[Dataset entries]
(** What one edit can do to a mounted list: unmount it, leave both lists as
    they were, or set both lists to the old local list with one fresh entry
    appended or with one position removed. *)
Lemma step_edit_list (w : World) (e : Edit) (st : IngredientsList.State) :
  ingredientsList w = Some st →
  match ingredientsList (step w (edit_event e)) with
  | None => True
  | Some st' =>
      (IngredientsList.editableIngredients st'
       = IngredientsList.editableIngredients st
       ∧ RecipeSnap.ingredients (recipeSnap (step w (edit_event e)))
         = RecipeSnap.ingredients (recipeSnap w))
      ∨ (IngredientsList.editableIngredients st'
         = RecipeSnap.ingredients (recipeSnap (step w (edit_event e)))
         ∧ ((∃ t, IngredientsList.editableIngredients st'
                  = IngredientsList.editableIngredients st ++ [t]
                  ∧ t ∉ IngredientsList.editableIngredients st)
            ∨ (∃ i, IngredientsList.editableIngredients st'
                    = delete i (IngredientsList.editableIngredients st))))
  end.
Proof.
  intros Hst. rewrite step_edit_calls, Hst.
  unfold run_ingredientsList at 1. rewrite render_list_child, foldl_list_child.
  destruct (RecipeSnap.shows_ingredients _); [|done].
  rewrite Hst. simpl.
  assert (∀ calls,
            calls = IngredientsList.addCustomIngredient st →
            (IngredientsList.editableIngredients (list_after calls st)
             = IngredientsList.editableIngredients st
             ∧ RecipeSnap.ingredients
                 (recipeSnap (run_ingredientsList calls w))
               = RecipeSnap.ingredients (recipeSnap w))
            ∨ (IngredientsList.editableIngredients (list_after calls st)
               = RecipeSnap.ingredients
                   (recipeSnap (run_ingredientsList calls w))
               ∧ ((∃ t, IngredientsList.editableIngredients (list_after calls st)
                        = IngredientsList.editableIngredients st ++ [t]
                        ∧ t ∉ IngredientsList.editableIngredients st)
                  ∨ (∃ i, IngredientsList.editableIngredients
                            (list_after calls st)
                          = delete i (IngredientsList.editableIngredients st)))))
    as Hadd.
  { intros calls ->. unfold IngredientsList.addCustomIngredient.
    destruct (IngredientsList.can_add st) eqn:Hcan; [|by left].
    apply can_add_true in Hcan as [_ Hnotin].
    right. split; [done|]. left. by eexists. }
  destruct e as [value|key| |index]; simpl.
  - by left.
  - unfold IngredientsList.handleKeyPress. case_bool_decide; [|by left].
    by apply Hadd.
  - by apply Hadd.
  - right. split; [done|]. right. exists index. apply removed_delete.
Qed.

Lemma step_edit_unmounted (w : World) (e : Edit) :
  ingredientsList w = None → step w (edit_event e) = w.
Proof. intros Hst. by rewrite step_edit_calls, Hst. Qed.

(** X5. While the list component shows the list the controller holds, any
    sequence of edits keeps the two equal, so the count drawn under the list
    is the length of the controller's ingredient list. *)
Theorem edits_keep_list_in_sync (w : World) (edits : list Edit) :
  list_in_sync w → list_in_sync (run w (edit_event <$> edits)).
Proof.
  revert w. induction edits as [|e edits IH]; intros w Hsync; [done|].
  simpl. apply IH. unfold list_in_sync in *.
  destruct (ingredientsList w) as [st|] eqn:Hst.
  - pose proof (step_edit_list w e st Hst) as Hstep.
    destruct (ingredientsList (step w (edit_event e))) as [st'|]; [|done].
    destruct Hstep as [[-> ->]|[-> _]]; done.
  - by rewrite step_edit_unmounted, Hst.
Qed.

Lemma edits_keep_list_in_sync_witness :
  list_in_sync
    (run (deliver ingredients_only (start None))
         (edit_event <$> [edit_type (lit "salt"); edit_add; edit_remove 0])).
Proof.
  apply (edits_keep_list_in_sync (deliver ingredients_only (start None))).
  reflexivity.
Defined.

(** X6. A list without repeated entries stays without repeated entries under
    any sequence of edits. *)
Theorem edits_keep_list_nodup (w : World) (edits : list Edit) :
  list_nodup w → list_nodup (run w (edit_event <$> edits)).
Proof.
  revert w. induction edits as [|e edits IH]; intros w Hnd; [done|].
  simpl. apply IH. unfold list_nodup in *.
  destruct (ingredientsList w) as [st|] eqn:Hst.
  - pose proof (step_edit_list w e st Hst) as Hstep.
    destruct (ingredientsList (step w (edit_event e))) as [st'|]; [|done].
    destruct Hstep as [[-> _]|[_ [(t & -> & Ht)|(i & ->)]]]; [done| |].
    + apply NoDup_app. split; [done|]. split; [|apply NoDup_singleton].
      intros x Hx ->%list_elem_of_singleton. done.
    + eapply sublist_NoDup; [done|apply sublist_delete].
  - by rewrite step_edit_unmounted, Hst.
Qed.

Lemma edits_keep_list_nodup_witness :
  list_nodup
    (run (deliver ingredients_only (start None))
         (edit_event <$> [edit_type (lit "onion"); edit_add; edit_remove 5])).
Proof.
  apply (edits_keep_list_nodup (deliver ingredients_only (start None))).
  apply (bool_decide_unpack (NoDup tomato_onion)). exact I.
Defined.

(** X7. Removing the last entry takes the list component off the page, the
    step staying as it was; from then on no edit has any effect, so the list
    cannot be refilled by hand. *)
Theorem emptied_list_is_unmounted
    (w : World) (st : IngredientsList.State) (index : nat) (edits : list Edit) :
  ingredientsList w = Some st →
  IngredientsList.removed (IngredientsList.editableIngredients st) index = [] →
  ingredientsList (step w (click_remove index)) = None
  ∧ RecipeSnap.ingredients (recipeSnap (step w (click_remove index))) = []
  ∧ RecipeSnap.currentStep (recipeSnap (step w (click_remove index)))
    = RecipeSnap.currentStep (recipeSnap w)
  ∧ run (step w (click_remove index)) (edit_event <$> edits)
    = step w (click_remove index).
Proof.
  intros Hst Hempty.
  assert (ingredientsList (step w (click_remove index)) = None) as Hnone.
  { simpl. rewrite Hst. unfold IngredientsList.removeIngredient.
    rewrite Hempty. unfold run_ingredientsList. rewrite render_list_child.
    simpl. unfold RecipeSnap.shows_ingredients. simpl.
    by rewrite andb_false_r. }
  split; [done|]. split; [|split].
  - simpl. rewrite Hst. unfold IngredientsList.removeIngredient.
    by rewrite Hempty.
  - simpl. by rewrite Hst.
  - induction edits as [|e edits IH]; [done|].
    simpl. by rewrite step_edit_unmounted.
Qed.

** EXERCISE INSTRUCTIONS **
Look for "RecipeSnap.currentStep (recipeSnap (step" in the records. Write out its line and every later line through the end exactly, with nothing more.

** OUTPUT OF THE EXERCISE **
  ∧ RecipeSnap.currentStep (recipeSnap (step w (click_remove index)))
    = RecipeSnap.currentStep (recipeSnap w)
  ∧ run (step w (click_remove index)) (edit_event <$> edits)
    = step w (click_remove index).
Proof.
  intros Hst Hempty.
  assert (ingredientsList (step w (click_remove index)) = None) as Hnone.
  { simpl. rewrite Hst. unfold IngredientsList.removeIngredient.
    rewrite Hempty. unfold run_ingredientsList. rewrite render_list_child.
    simpl. unfold RecipeSnap.shows_ingredients. simpl.
    by rewrite andb_false_r. }
  split; [done|]. split; [|split].
  - simpl. rewrite Hst. unfold IngredientsList.removeIngredient.
    by rewrite Hempty.
  - simpl. by rewrite Hst.
  - induction edits as [|e edits IH]; [done|].
    simpl. by rewrite step_edit_unmounted.
Qed.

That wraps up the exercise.